Amphilophus zaliosus Breeding Guide
How to breed the Arrow cichlid (Amphilophus zaliosus), a slender, critically endangered Lake Apoyo crater endemic and biparental substrate-spawner.
Overview
Amphilophus zaliosus, the arrow cichlid, is an elongate species in the Midas cichlid complex endemic to crater Lake Apoyo in Nicaragua, where it evolved by sympatric speciation alongside several related species. It is assessed as Critically Endangered on the IUCN Red List. As a member of the complex it is a biparental substrate-spawner, and parents have been documented performing brood defence.
Sexing
Species-specific external sexing characters are not well documented in the sources consulted. As with related complex members, males are generally expected to be the larger sex, but reliable sexing of zaliosus is best confirmed by observing spawning behaviour and the ovipositor.
Conditioning
The species reaches about 20 cm and is benthopelagic in its native lake. Conditioning a compatible pair on a varied diet in stable, hard, alkaline water consistent with its crater-lake origin provides the basis for spawning.
Breeding Setup
- Hard, alkaline water in keeping with its Lake Apoyo crater habitat.

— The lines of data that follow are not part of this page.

(* ===== verification/Linux.v ===== *)
(** * Linux: the drivers for Linux

    [src/drivers/usart/usart_linux.c] and [usart_kiss.c] (KISS over a serial
    line), [src/drivers/can/can_socketcan.c] (CAN) and
    [src/drivers/eth/eth_linux.c] (Ethernet).  The system calls are the class
    [Sys]; a driver's receive thread is modelled by what one turn of it does
    with what it has read. *)

From S2P Require Import Prelude State Monad Id Buffer Iflist Qfifo Own Pbuf Reassembly Kiss Can Eth.

(** What the system calls answer.  A result below 0 is a failure. *)
Class Sys := {
  sys_calloc : bool;
  sys_thread : Z (* pthread_create *);
  sys_attr_init : Z (* pthread_attr_init *);
  sys_open : option (list Z) -> Z (* NULL is a device name that fails *);
  sys_tcsetattr : Z -> Z;
  sys_tcflush : Z -> Z;
  sys_socket : Z;
  sys_ifindex : list Z -> Z (* ioctl SIOCGIFINDEX *);
  sys_hwaddr : list Z -> option (list Z) (* ioctl SIOCGIFHWADDR *);
  sys_bind : Z;
  sys_setsockopt : Z;
  sys_cancel : Z (* pthread_cancel *);
  sys_join : Z (* pthread_join *)
}.

(** ** A new interface

    [calloc] of a context: the interface is the last of the node, with the name
    cut to its field, and its interface data are in the table [dev] of its
    kind. *)
Definition iface_zero : csp_iface := mkIface 0 0 None 0 0 0 0 0 0 0 0 0 0 0 0 None.

Definition ctx_new (name : list Z) (addr : Z) : M nat :=
  s ← gets id;
  modify (set_ifs (ifs s ++ [set_if_addr (u16 addr) (set_if_name (Some (take CSP_IFLIST_NAME_MAX name)) iface_zero)])) ;;
  mret (length (ifs s)).

Definition put_dev {A} (i : nat) (d : A) (dev : list (option A)) : list (option A) :=
  take i dev ++ replicate (i - length dev) None ++ [Some d].

(** ** Serial lines *)

Section Usart.
Context `{Sys}.

(** The rates [csp_usart_open] accepts. *)
Definition usart_baudrates : list Z :=
  [4800; 9600; 19200; 38400; 57600; 115200; 230400; 460800; 500000; 576000; 921600; 1000000; 1152000; 1500000;
   2000000; 2500000; 3000000; 3500000; 4000000].

(** [csp_usart_write] with the result of [write]. *)
Definition csp_usart_write (fd res : Z) : Z :=
  if (0 <=? fd) && (0 <=? res) then res else CSP_ERR_TX.

Definition kiss_driver_tx (fd res data_length : Z) : Z :=
  if csp_usart_write fd res =? data_length then CSP_ERR_NONE else CSP_ERR_TX.

(** [csp_usart_open] with a receive callback: the status, the descriptor
    stored, and the descriptors it leaves open. *)
Definition csp_usart_open (device : option (list Z)) (baudrate : Z) : Z * option Z * list Z :=
  if negb (existsb (Z.eqb baudrate) usart_baudrates) then (CSP_ERR_INVAL, None, []) else
  let fd := sys_open device in
  if fd <? 0 then (CSP_ERR_INVAL, None, []) else
  if negb (sys_tcsetattr fd =? 0) then (CSP_ERR_DRIVER, None, []) else
  if negb (sys_tcflush fd =? 0) then (CSP_ERR_DRIVER, None, []) else
  if negb sys_calloc then (CSP_ERR_NOMEM, None, []) else
  if negb (sys_attr_init =? 0) then (CSP_ERR_NOMEM, None, []) else
  if negb (sys_thread =? 0) then (CSP_ERR_NOMEM, None, []) else
  (CSP_ERR_NONE, Some fd, [fd]).

(** [usart_rx_thread] over the chunks that [read] returns, with the callback
    [kiss_driver_rx]; a failing read ([None]) ends the program. *)
Fixpoint usart_rx_thread (iface : nat) (chunks : list (option (list Z))) : M unit :=
  match chunks with
  | [] => mret tt
  | None :: _ => halt
  | Some cbuf :: chunks' => csp_kiss_rx iface cbuf false ;; usart_rx_thread iface chunks'
  end.

(** ["KISS"] *)
Definition CSP_IF_KISS_DEFAULT_NAME : list Z := [75; 73; 83; 83].

(** The status and the interface, which is stored whatever the status. *)
Definition csp_usart_open_and_add_kiss_interface (device : option (list Z)) (baudrate : Z) (ifname : option (list Z)) (addr : Z)
    : M (Z * option nat) :=
  if negb sys_calloc then mret (CSP_ERR_NOMEM, None) else
  i ← ctx_new (default CSP_IF_KISS_DEFAULT_NAME ifname) addr;
  modify (fun s => set_kiss (put_dev i (mkKiss (Some 0%nat) KISS_MODE_NOT_STARTED 0 false None) (kiss s)) s) ;;
  res ← csp_kiss_add_interface (Some i);
  let res := if res =? CSP_ERR_NONE then fst (fst (csp_usart_open device baudrate)) else res in
  mret (res, Some i).

End Usart.

(** ** CAN *)

Definition CAN_MAX_DLEN : Z := 8.
Definition CAN_EFF_FLAG : Z := 0x80000000.
Definition CAN_RTR_FLAG : Z := 0x40000000.
Definition CAN_ERR_FLAG : Z := 0x20000000.
Definition CAN_EFF_MASK : Z := 0x1FFFFFFF.

(** [struct can_frame] *)
Record can_frame := mkCanFrame { can_id : Z (* uint32_t *); can_dlc : Z (* uint8_t *); can_data : list Z (* 8 bytes *) }.
Definition CAN_STRUCT_SIZE : Z := 16.
Definition can_frame_bytes (f : can_frame) : list Z := le_bytes 4 (can_id f) ++ can_dlc f :: [0; 0; 0] ++ can_data f.

(** What [read] gives: a failure, or the frame and how many bytes of it. *)
Definition socketcan_rx_turn `{Platform} (iface : nat) (r : option (Z * can_frame)) : M unit :=
  match r with
  | None => mret tt
  | Some (nbytes, f) =>
      if negb (nbytes =? CAN_STRUCT_SIZE) then mret tt else
      if CAN_MAX_DLEN <? can_dlc f then mret tt else
      if negb (flagged (can_id f) CAN_EFF_FLAG) then mret tt else
      if flagged (can_id f) (Z.lor CAN_ERR_FLAG CAN_RTR_FLAG) then mret tt else
      _ ← csp_can_rx iface (Z.land (can_id f) CAN_EFF_MASK) (can_data f) (can_dlc f) false;
      mret tt
  end.

(** What a call of [write] gives: the bytes written, or the error. *)
Inductive write_result := Wrote (n : Z) | ENOBUFS | EAGAIN | EINTR | EOTHER.

(** The loop of [csp_can_tx_frame]: [writes n] is what the [n]-th call gives,
    [pos] the bytes written so far.  [None] when the loop is not over. *)
Fixpoint can_write_loop (fuel : nat) (writes : nat -> write_result) (n : nat) (pos waiting_ms : Z) : option Z :=
  if CAN_STRUCT_SIZE <=? pos then Some CSP_ERR_NONE else
  match fuel with
  | O => None
  | S fuel' =>
      match writes n with
      | Wrote w => can_write_loop fuel' writes (S n) (pos + w) 0
      | EOTHER => Some CSP_ERR_TX
      | ENOBUFS | EAGAIN | EINTR =>
          let waiting_ms := waiting_ms + 5 in
          if 1000 <=? waiting_ms then Some CSP_ERR_TX else can_write_loop fuel' writes (S n) pos waiting_ms
      end
  end.

(** The frame, and the status. *)
Definition tx_can_frame (id : Z) (data : list Z) (dlc : Z) : can_frame :=
  mkCanFrame (Z.lor id CAN_EFF_FLAG) dlc (take (Z.to_nat dlc) data ++ replicate (8 - Z.to_nat dlc) 0).

Definition csp_can_tx_frame (fuel : nat) (writes : nat -> write_result) (id : Z) (data : list Z) (dlc : Z) : option Z :=
  if CAN_MAX_DLEN <? dlc then Some CSP_ERR_INVAL else can_write_loop fuel writes 0 0 0.

(** [struct can_filter], and which frames the kernel lets through. *)
Record can_filter := mkFilter { filter_id : Z; filter_mask : Z }.

Class CanRaw := { raw_accepts : can_filter -> Z -> bool }.
(** As documented: the masked identifiers agree. *)
Class CanRawLaws `{CanRaw} : Prop := {
  law_accepts : forall f id, raw_accepts f id = true <-> Z.land id (filter_mask f) = Z.land (filter_id f) (filter_mask f)
}.

Definition socketcan_filter (s : node) (promisc : bool) (addr : Z) : can_filter :=
  if promisc then mkFilter (CFP_MAKE_DST addr) 0
  else if version (conf s) =? 1 then mkFilter (CFP_MAKE_DST addr) (CFP_MAKE_DST (Z.shiftl 1 CFP_HOST_SIZE - 1))
  else mkFilter (u32 (Z.shiftl addr CFP2_DST_OFFSET)) (Z.shiftl CFP2_DST_MASK CFP2_DST_OFFSET).

Section SocketCan.
Context `{Sys}.

(** The status and the filter that was set. *)
Definition csp_can_socketcan_set_promisc (promisc : bool) (iface : nat) (socket : Z) : M (Z * option can_filter) :=
  if socket =? 0 then mret (CSP_ERR_INVAL, None) else
  s ← gets id;
  x ← get_iface iface;
  if sys_setsockopt <? 0 then mret (CSP_ERR_INVAL, None)
  else mret (CSP_ERR_NONE, Some (socketcan_filter s promisc (if_addr x))).

(** ["CAN"] *)
Definition CSP_IF_CAN_DEFAULT_NAME : list Z := [67; 65; 78].

(** The status, the interface and the filter; setting up the device with
    libsocketcan has no effect on the node.  On the early returns the context
    is freed and no interface remains; it is made known to the stack
    only when the socket is ready. *)
Definition csp_can_socketcan_open_and_add_interface (device : list Z) (ifname : option (list Z)) (node_id : Z) (promisc : bool)
    : M (Z * option nat * option can_filter) :=
  if negb sys_calloc then mret (CSP_ERR_NOMEM, None, None) else
  if sys_socket <? 0 then mret (CSP_ERR_INVAL, None, None) else
  if sys_ifindex device <? 0 then mret (CSP_ERR_INVAL, None, None) else
  if sys_bind <? 0 then mret (CSP_ERR_INVAL, None, None) else
  i ← ctx_new (default CSP_IF_CAN_DEFAULT_NAME ifname) node_id;
  modify (fun s => set_can (put_dev i (mkCan 0 (Some 0%nat) None) (can s)) s) ;;
  '(res, filter) ← csp_can_socketcan_set_promisc promisc i sys_socket;
  if negb (res =? CSP_ERR_NONE) then mret (CSP_ERR_INVAL, None, None) else
  res ← csp_can_add_interface (Some i);
  if negb (res =? CSP_ERR_NONE) then mret (res, None, filter) else
  if negb (sys_thread =? 0) then mret (CSP_ERR_NOMEM, None, filter) else
  mret (CSP_ERR_NONE, Some i, filter).

(** The status, and whether the context with the interface in it is freed. *)
Definition csp_can_socketcan_stop : Z * bool :=
  if negb (sys_cancel =? 0) then (CSP_ERR_DRIVER, false) else
  if negb (sys_join =? 0) then (CSP_ERR_DRIVER, false) else
  (CSP_ERR_NONE, true).

Definition csp_can_socketcan_init (device : list Z) (node_id : Z) (promisc : bool) : M (option nat) :=
  '(res, i, _) ← csp_can_socketcan_open_and_add_interface device (Some CSP_IF_CAN_DEFAULT_NAME) node_id promisc;
  mret (if res =? CSP_ERR_NONE then i else None).

End SocketCan.

(** ** Ethernet *)

Definition CSP_ETH_BUF_SIZE : Z := 3000.
Definition ETH_NEXTHOP : nat := 8.

(** The bytes [csp_eth_tx_frame] gives to [sendto], and the status. *)
Definition csp_eth_tx_frame (eth_frame : list Z) (res : Z) : option (list Z * Z) :=
  seg_size ← eth_get16 eth_frame ETH_SEG_SIZE;
  frame ← mem_read eth_frame 0 (ETH_HEADER_SIZE + be16toh seg_size);
  Some (frame, if res <? 0 then CSP_ERR_DRIVER else CSP_ERR_NONE).

(** One turn of [csp_eth_rx_loop] with the static buffer [recvbuf]: [None] is
    a failing [recvfrom], whose -1 becomes the length of an unsigned
    variable. *)
Definition eth_rx_turn `{Platform} (iface : nat) (recvbuf : list Z) (datagram : option (list Z)) : M (list Z) :=
  match datagram with
  | None => _ ← csp_eth_rx iface recvbuf (u32 (-1)) false; mret recvbuf
  | Some bytes =>
      let bs := take (Z.to_nat CSP_ETH_BUF_SIZE) bytes in
      let recvbuf := bs ++ drop (length bs) recvbuf in
      _ ← csp_eth_rx iface recvbuf (zlen bs) false;
      mret recvbuf
  end.

Section EthLinux.
Context `{Sys}.

(** The name is copied with [strcpy], past its field when it is too long. *)
Definition csp_eth_init (device ifname : list Z) (mtu node_id : Z) (promisc : bool) : M (Z * option nat) :=
  if negb sys_calloc then mret (CSP_ERR_NOMEM, None) else
  if Z.of_nat CSP_IFLIST_NAME_MAX <? zlen ifname then undef else
  if mtu <? 24 then mret (CSP_ERR_INVAL, None) else
  if sys_socket =? -1 then mret (CSP_ERR_INVAL, None) else
  if sys_ifindex device <? 0 then mret (CSP_ERR_INVAL, None) else
  match sys_hwaddr device with
  | None => mret (CSP_ERR_INVAL, None)
  | Some mac =>
      if sys_setsockopt =? -1 then mret (CSP_ERR_INVAL, None) else
      i ← ctx_new ifname node_id;
      mod_iface i (set_if_nexthop ETH_NEXTHOP) ;;
      modify (fun s => set_eth (put_dev i (mkEth promisc (u16 mtu) (replicate (Z.to_nat CSP_ETH_BUF_SIZE) 0) None
                                             (take (Z.to_nat CSP_ETH_ALEN) mac)) (eth s)) s) ;;
      csp_iflist_add (Some i) ;;
      mret (CSP_ERR_NONE, Some i)
  end.

End EthLinux.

- Rockwork and a sand substrate to allow pit-digging and provide spawning surfaces.
- A large tank, given the open-water (benthopelagic) habits of this slender species.
- Note: the arrow cichlid is Critically Endangered, so captive lines should be managed responsibly.
Spawning Behavior & Trigger
The arrow cichlid lacks the yellow background typical of many Nicaraguan Amphilophus; its base colour is silver to greenish-grey, and breeding specimens can turn entirely black. As a substrate-spawner, the pair selects and cleans a spawning site; documented brood-defence behaviour confirms active parental guarding.
Egg & Fry Care
Detailed egg counts and fry timelines specific to A. zaliosus are not provided in the sources consulted. As a biparental complex member, both parents guard the eggs and resulting fry; first foods for free-swimming fry are typically brine shrimp nauplii, as for related Amphilophus.
Common Challenges
Because detailed captive-breeding data for this species is limited, this guide is presented partly at the level of the Midas cichlid complex, with an explicit note where species-specific data is lacking. The recorded breeding type is substrate-spawner, matching the biparental substrate-spawning of the complex described by the sources used here.